Since that class I've reached the conclusion that school is not the best way to learn concepts and materials but to learn how to work a bureaucratic organization to reach your own end goal (whether it's a job, ticket to the middle class, or simply knowledge), which in itself is a valuable skill. I think museums, seminars, and some NPR shows ended up being the best ways for me to really master the material I would've otherwise learned in school.
I think anyone who is naive enough to think that school is about anything but conformance deserves to fail. I did some courses before college and got a high grade and when I went there for my bachelor's degree, they didn't count that course towards my credit points, I had to do it again. In other words, my knowledge means jackshit at a educational institution. The only thing that matters is whether I can navigate the bureaucracy. Get that in your head.
> This is the side effect of lazy teaching. Unique tests cannot be leaked. Problem solved.
I have never heard of lazy teachers ever getting any consequences, so why should they stop doing these things? You could make it a part of their job, but of course lazy principals wont do that either.
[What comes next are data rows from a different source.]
Lemma sub_index_max_spec (l : list SubIndex) :
  match sub_index_max l with
  | None => l = []
  | Some m => m ∈ l ∧ Forall (λ i, SubIndex_cmp i m ≠ Gt) l
  end.
Proof.
  unfold sub_index_max. induction l as [|i l IH] using rev_ind; [done|].
  rewrite foldl_app. simpl. destruct (foldl _ None l) as [m|] eqn:Em.
  - destruct IH as [Hm Hall]. destruct (SubIndex_cmp m i) eqn:Ec; simpl.
    + apply (ord_eq (cmp:=SubIndex_cmp)) in Ec as ->. split; [set_solver|].
      apply Forall_app; split; [done|]. apply Forall_singleton.
      by rewrite (proj2 (ord_eq (cmp:=SubIndex_cmp) i i) eq_refl).
    + split; [set_solver|]. apply Forall_app; split.
      * eapply Forall_impl; [done|]. intros j Hj. simpl in Hj.
        destruct (SubIndex_cmp j m) eqn:Ej; [|by rewrite (ord_trans (cmp:=SubIndex_cmp) _ _ _ Ej Ec)|done].
        apply (ord_eq (cmp:=SubIndex_cmp)) in Ej as ->. by rewrite Ec.
      * apply Forall_singleton. by rewrite (proj2 (ord_eq (cmp:=SubIndex_cmp) i i) eq_refl).
    + split; [set_solver|]. apply Forall_app; split; [done|]. apply Forall_singleton.
      by rewrite (ord_antisym (cmp:=SubIndex_cmp) m i), Ec.
  - subst. simpl. split; [set_solver|]. apply Forall_singleton.
    by rewrite (proj2 (ord_eq (cmp:=SubIndex_cmp) i i) eq_refl).
Qed.

(** The loop that collects the used indices. *)
Lemma used_loop {E} (items : list (Invoice + E)) invoices acc :
  Forall2 (λ it i, it = inl i ∨ ∃ e, it = inr e) items invoices →
  wp (for_each items used_closure)
     (λ used r, match r with
                | Ok _ => ∀ x, x ∈ used ↔ x ∈ acc ∨ x ∈ inv_index <$> invoices
                | Err _ => True
                | _ => False
                end) acc.
Proof.
  intros Hf. revert acc. induction Hf as [|it i items invoices Hit _ IH]; intros acc.
  { apply wp_ret. set_solver. }
  cbn [for_each]. apply wp_bind. unfold used_closure at 1.
  destruct Hit as [->|[e ->]]; [|done].
  apply wp_bind. unfold lift, wp at 1. simpl. apply wp_modify.
  eapply wp_mono; [apply IH|]. intros used [[]|?| |]; try done. intros Hused x. rewrite Hused.
  case_decide; set_solver.
Qed.

(** One removal, in terms of the indices in use. *)
Lemma wp_remove_random `{!LawfulRng} {E} c :
  sc_wf c → sc_available c ≠ [] →
  wp (SubaddressCache_remove_random (E:=E)) (λ c' r, ∃ i a, r = Ok (i, a) ∧
    (i, a) ∈ sc_available c ∧ a = get_subaddress (sc_viewpair c) i ∧
    sc_wf c' ∧ sc_viewpair c' = sc_viewpair c ∧ sc_major_index c' = sc_major_index c ∧
    (∀ used, avoids c used → ¬ used i ∧ avoids c' (λ x, x = i ∨ used x)) ∧
    (MIN_AVAILABLE_SUBADDRESSES ≤ SubaddressCache_len c' ∨
     sc_highest_minor_index c' = u32_max)) c.
Proof.
  intros Hwf Hne. destruct (remove_random_removed (E:=E) c Hwf Hne) as (n & i & a & r & Hia & Heq).
  unfold wp. rewrite Heq. cbn [fst snd].
  destruct (shift_removed (set_sc_rng r c) n i a Hwf Hia) as (Hwf1 & Hin & Hi & _ & Hsub).
  set (c1 := set_sc_available (delete n (sc_available c)) (set_sc_rng r c)) in *.
  destruct (topped_up_spec c1 Hwf1) as (k & Hk & Hmax & -> & Hlen).
  pose proof Hwf as (_ & _ & _ & Hall). destruct (Hall i a Hin) as (Hmj & Hmi & Ha).
  exists i, a. split_and!; [done|done|done|by apply extended_wf|done|done| |done].
  intros used Hav. split.
  - intros Hu. destruct (Hav i Hu) as [[] _]. apply list_elem_of_fmap. by exists (i, a).
  - apply extended_avoids; [done|lia|]. intros x [->|Hx]; [split; [exact Hi|simpl; lia]|].
    destruct (Hav x Hx) as [Hnx Hle]. split; [|done]. intros ?. by apply Hnx, Hsub.
Qed.

(** The whole range. *)
Lemma generate_range_total from to vp :
  SubIndex_wf from → SubIndex_wf to →
  generate_range from to vp = Some
    (if is_lt (SubIndex_cmp to from) then []
     else entry vp (major from) <$>
            seqZ (minor from) (last_minor from to - minor from + 1)).
Proof.
  intros [? Hf] [? Ht]. unfold generate_range, is_lt, SubIndex_cmp.
  assert (Hle : major from ≤ major to → minor from ≤ last_minor from to + 1 →
    generate_loop (Z.to_nat (last_minor from to - minor from + 1)) from to vp [] =
      Some (entry vp (major from) <$> seqZ (minor from) (last_minor from to - minor from + 1))).
  { intros. rewrite generate_loop_spec by (done || lia). done. }
  destruct (last_minor_cases from to) as [[Hmj Hlast]|[Hmj Hlast]]; unfold in_u32 in *.
  - rewrite (proj2 (Z.compare_eq_iff _ _)) by done.
    destruct (Z.compare_spec (minor to) (minor from)); [apply Hle; lia|done|apply Hle; lia].
  - destruct (Z.compare_spec (major to) (major from)); [lia|done|apply Hle; lia].
Qed.


(** * Properties *)

(** [generate_range] terminates and generates one entry for each minor
    index from that of [from], in order, all of the major index of [from]:
    up to the minor index of [to], or up to the last of all if [to] has a
    greater major index; nothing if [to] is below [from]. *)
Theorem generate_range_spec from to vp :
  SubIndex_wf from → SubIndex_wf to →
  generate_range from to vp = Some
    (if is_lt (SubIndex_cmp to from) then []
     else entry vp (major from) <$>
            seqZ (minor from) (last_minor from to - minor from + 1)).
Proof. apply generate_range_total. Qed.

(** Handing out a subaddress.  From a well-formed, nonempty cache the
    retry never happens: one of the available entries is handed out, with
    the address that belongs to its index.  If the cache avoids the indices
    in use, the index handed out is not in use, and the new cache avoids it
    too; so no two invoices ever share a subaddress.  Afterwards there are
    at least 100 entries again, unless the minor indices are exhausted. *)
Theorem SubaddressCache_remove_random_fresh `{!LawfulRng} {E} c :
  sc_wf c → sc_available c ≠ [] →
  wp (SubaddressCache_remove_random (E:=E)) (λ c' r, ∃ i a, r = Ok (i, a) ∧
    (i, a) ∈ sc_available c ∧ a = get_subaddress (sc_viewpair c) i ∧
    sc_wf c' ∧ sc_viewpair c' = sc_viewpair c ∧ sc_major_index c' = sc_major_index c ∧
    (∀ used, avoids c used → ¬ used i ∧ avoids c' (λ x, x = i ∨ used x)) ∧
    (MIN_AVAILABLE_SUBADDRESSES ≤ SubaddressCache_len c' ∨
     sc_highest_minor_index c' = u32_max)) c.
Proof. apply wp_remove_random. Qed.

Section init.
Context {St EI EK EH EF : Type} `{!Storage St EI EK EH EF}.
Context (wf : St → Prop) (view : St → StoreView) `{!LawfulStorage St EI EK EH EF wf view}.

(** The indices of the stored invoices. *)
Definition stored_index (s : St) (i : SubIndex) : Prop :=
  ∃ id inv, v_invoices (view s) !! id = Some inv ∧ inv_index inv = i.

Lemma stored_index_elem s invoices x :
  invoices ≡ₚ (map_to_list (v_invoices (view s))).*2 →
  stored_index s x ↔ x ∈ inv_index <$> invoices.
Proof.
  intros Hperm. rewrite Hperm. unfold stored_index. rewrite list_elem_of_fmap.
  setoid_rewrite list_elem_of_fmap. split.
  - intros (id & inv & ? & <-). exists inv. split; [done|]. exists (id, inv).
    by rewrite elem_of_map_to_list.
  - intros (inv & -> & [id inv'] & -> & ?%elem_of_map_to_list). eauto.
Qed.

(** The highest minor index of [init], from the used indices. *)
Definition max_used (used : list SubIndex) : Z :=
  match sub_index_max used with Some m => minor m | None => 0 end.

Lemma max_used_spec s used major_index :
  wf s → (∀ x, x ∈ used ↔ stored_index s x) →
  in_u32 (max_used used) ∧
  ((∀ i, stored_index s i → major i ≤ major_index) →
   ∀ i, stored_index s i → major i = major_index → minor i ≤ max_used used).
Proof using All.
  intros Hwf Hused. unfold max_used. pose proof (sub_index_max_spec used) as Hm.
  destruct (sub_index_max used) as [m|].
  2:{ subst. split; [split; unfold u32_max; lia|]. intros _ i Hi. apply Hused in Hi. set_solver. }
  destruct Hm as [Hin Hall]. apply Hused in Hin as Hst. destruct Hst as (id & inv & Hid & <-).
  split; [by destruct (law_wf s Hwf id inv Hid) as [_ [[_ ?] _]]|].
  intros Hbound i Hi Hieq. rewrite Forall_forall in Hall.
  specialize (Hall i (proj2 (Hused i) Hi)). specialize (Hbound (inv_index inv)).
  assert (major (inv_index inv) ≤ major_index) by (apply Hbound; exists id; eauto).
  unfold SubIndex_cmp in Hall.
  destruct (Z.compare_spec (major i) (major (inv_index inv))) as [E|E|E]; [|lia|done].
  by apply Z.compare_le_iff in Hall.
Qed.

(** It is the minor index of a stored invoice, unless nothing is stored. *)
Lemma max_used_stored s used :
  (∀ x, x ∈ used ↔ stored_index s x) →
  max_used used = 0 ∨ ∃ i, stored_index s i ∧ minor i = max_used used.
Proof using Type.
  intros Hused. unfold max_used. pose proof (sub_index_max_spec used) as Hm.
  destruct (sub_index_max used) as [m|]; [|by left]. right. exists m. split; [by apply Hused, Hm|done].
Qed.

(** The entries of a range without the used ones. *)
Definition unused (viewpair : ViewPair) (major_index h : Z) (used : list SubIndex) :
    list (SubIndex * string) :=
  filter (λ p : SubIndex * string, p.1 ∉ used) (entry viewpair major_index <$> seqZ 0 (h - 0 + 1)).

Lemma elem_of_unused viewpair major_index h used i :
  i ∈ (unused viewpair major_index h used).*1 ↔
  major i = major_index ∧ 0 ≤ minor i ≤ h ∧ i ∉ used.
Proof.
  unfold unused. rewrite list_elem_of_fmap. setoid_rewrite list_elem_of_filter.
  setoid_rewrite elem_of_entries. split.
  - intros (p & -> & Hu & Hm & Hb & _). split_and!; [done|lia|lia|done].
  - intros (? & ? & ?). exists (i, get_subaddress viewpair i). simpl. split_and!; try done; lia.
Qed.

Lemma unused_wf viewpair major_index h used rng :
  in_u32 major_index → in_u32 h →
  sc_wf (mk_SubaddressCache major_index h (unused viewpair major_index h used) viewpair rng).
Proof.
  intros Hm Hh. split; [done|]. split; [done|]. split.
  - eapply sublist_NoDup; [apply (entries_NoDup viewpair major_index 0 (h - 0 + 1))|].
    apply fmap_sublist, sublist_filter.
  - intros i a [_ Hi]%list_elem_of_filter. apply elem_of_entries in Hi. simpl in *.
    destruct Hi as (? & ? & ?). split_and!; [done|lia|lia|done].
Qed.

(** The range [init] starts with. *)
Lemma initial_range viewpair major_index h :
  in_u32 major_index → in_u32 h →
  generate_range (SubIndex_new major_index 0) (SubIndex_new major_index h) viewpair =
    Some (entry viewpair major_index <$> seqZ 0 (h - 0 + 1)).
Proof.
  intros Hm Hh. rewrite generate_range_total by (split; simpl; first [done|unfold in_u32, u32_max; lia]).
  unfold last_minor, SubIndex_cmp. cbn [major minor]. rewrite Z.compare_refl, Z.eqb_refl.
  destruct (Z.compare_spec h 0); [done| |done]. unfold in_u32 in Hh. lia.
Qed.

(** A new cache holds every index of its major index, up to the
    highest minor one it starts with, except those of stored invoices,
    and leaves the store alone.  The highest minor index is that of a fixed
    number of subaddresses or that of a stored invoice.  It avoids the indices in use provided no
    stored invoice has a greater major index than the cache. *)
Theorem SubaddressCache_init_spec s viewpair major_index seed :
  wf s → in_u32 major_index →
  wp (SubaddressCache_init viewpair major_index seed) (λ mgr r,
    mgr = Running s ∧
    match r with
    | Ok c =>
        sc_wf c ∧ sc_major_index c = major_index ∧
        (MIN_AVAILABLE_SUBADDRESSES - 1 ≤ sc_highest_minor_index c ∧
         (sc_highest_minor_index c = MIN_AVAILABLE_SUBADDRESSES - 1 ∨
          ∃ i, stored_index s i ∧ minor i = sc_highest_minor_index c)) ∧
        (∀ i, i ∈ (sc_available c).*1 ↔
           major i = major_index ∧ 0 ≤ minor i ≤ sc_highest_minor_index c ∧
           ¬ stored_index s i) ∧
        ((∀ i, stored_index s i → major i ≤ major_index) → avoids c (stored_index s))
    | Err _ => True
    | _ => False
    end) (Running s).
Proof using All.
  intros Hwf Hmaj. destruct (law_for_each s Hwf) as (items & invoices & Hperm & Hitems & Heach).
  pose proof (used_loop items invoices [] Hitems) as Hloop.
  unfold SubaddressCache_init. apply wp_bind. unfold wp at 1. simpl.
  unfold map_err, for_each_method. rewrite Heach. unfold wp in Hloop.
  destruct (for_each items used_closure []) as [used [[]|e| |]]; simpl in *; try done.
  assert (Hused : ∀ x, x ∈ used ↔ stored_index s x).
  { intros x. rewrite Hloop, (stored_index_elem s invoices x Hperm). set_solver. }
  destruct (max_used_spec s used major_index Hwf Hused) as [Hmx Hle].
  change (match sub_index_max used with Some m => minor m | None => 0 end) with (max_used used).
  set (h := Z.max (MIN_AVAILABLE_SUBADDRESSES - 1) (max_used used)).
  assert (Hh : in_u32 h) by (unfold h, in_u32, MIN_AVAILABLE_SUBADDRESSES, u32_max in *; lia).
  rewrite initial_range by done. apply wp_bind. unfold lift, wp at 1. cbn [fst snd].
  rewrite im_collect_NoDup by apply entries_NoDup.
  apply wp_ret. split; [done|]. fold (unused viewpair major_index h used).
  split; [by apply unused_wf|]. split; [done|]. split; [|split].
  - cbn. split; [unfold h; lia|].
    destruct (Z.max_spec (MIN_AVAILABLE_SUBADDRESSES - 1) (max_used used)) as [[? E]|[? E]]; fold h in E;
      rewrite E; [right|by left].
    destruct (max_used_stored s used Hused) as [E0|Hi]; [|done].
    rewrite E0 in *. unfold MIN_AVAILABLE_SUBADDRESSES in *. lia.
  - intros i. cbn [sc_available sc_highest_minor_index]. by rewrite elem_of_unused, Hused.
  - intros Hbound i Hi. cbn [sc_available sc_highest_minor_index sc_major_index]. split.
    + rewrite elem_of_unused, Hused. by intros (_ & _ & []).
    + intros Hieq. specialize (Hle Hbound i Hi Hieq). unfold h. lia.
Qed.
End init.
There just aren't any incentives to run a school properly.
The fact is few teachers at the university level are interested in teaching the majority of classes that students take. Some professors may enjoy teaching the higher grad level coursework, but overall professors are generally terrible teachers.
Teachers go to learn how to teach, in the abstract sense, for 4 years, to go to teach high school kids. They learn the techniques and tools to effectively translate subjects and educate people.
It's sad because I think a lot of those classes are curved and people who don't cheat probably have a disadvantage. Despite putting more effort in and maybe even knowing more than other students, people who don't cheat could end up at the bottom of the curve but might have actually fared better under different conditions.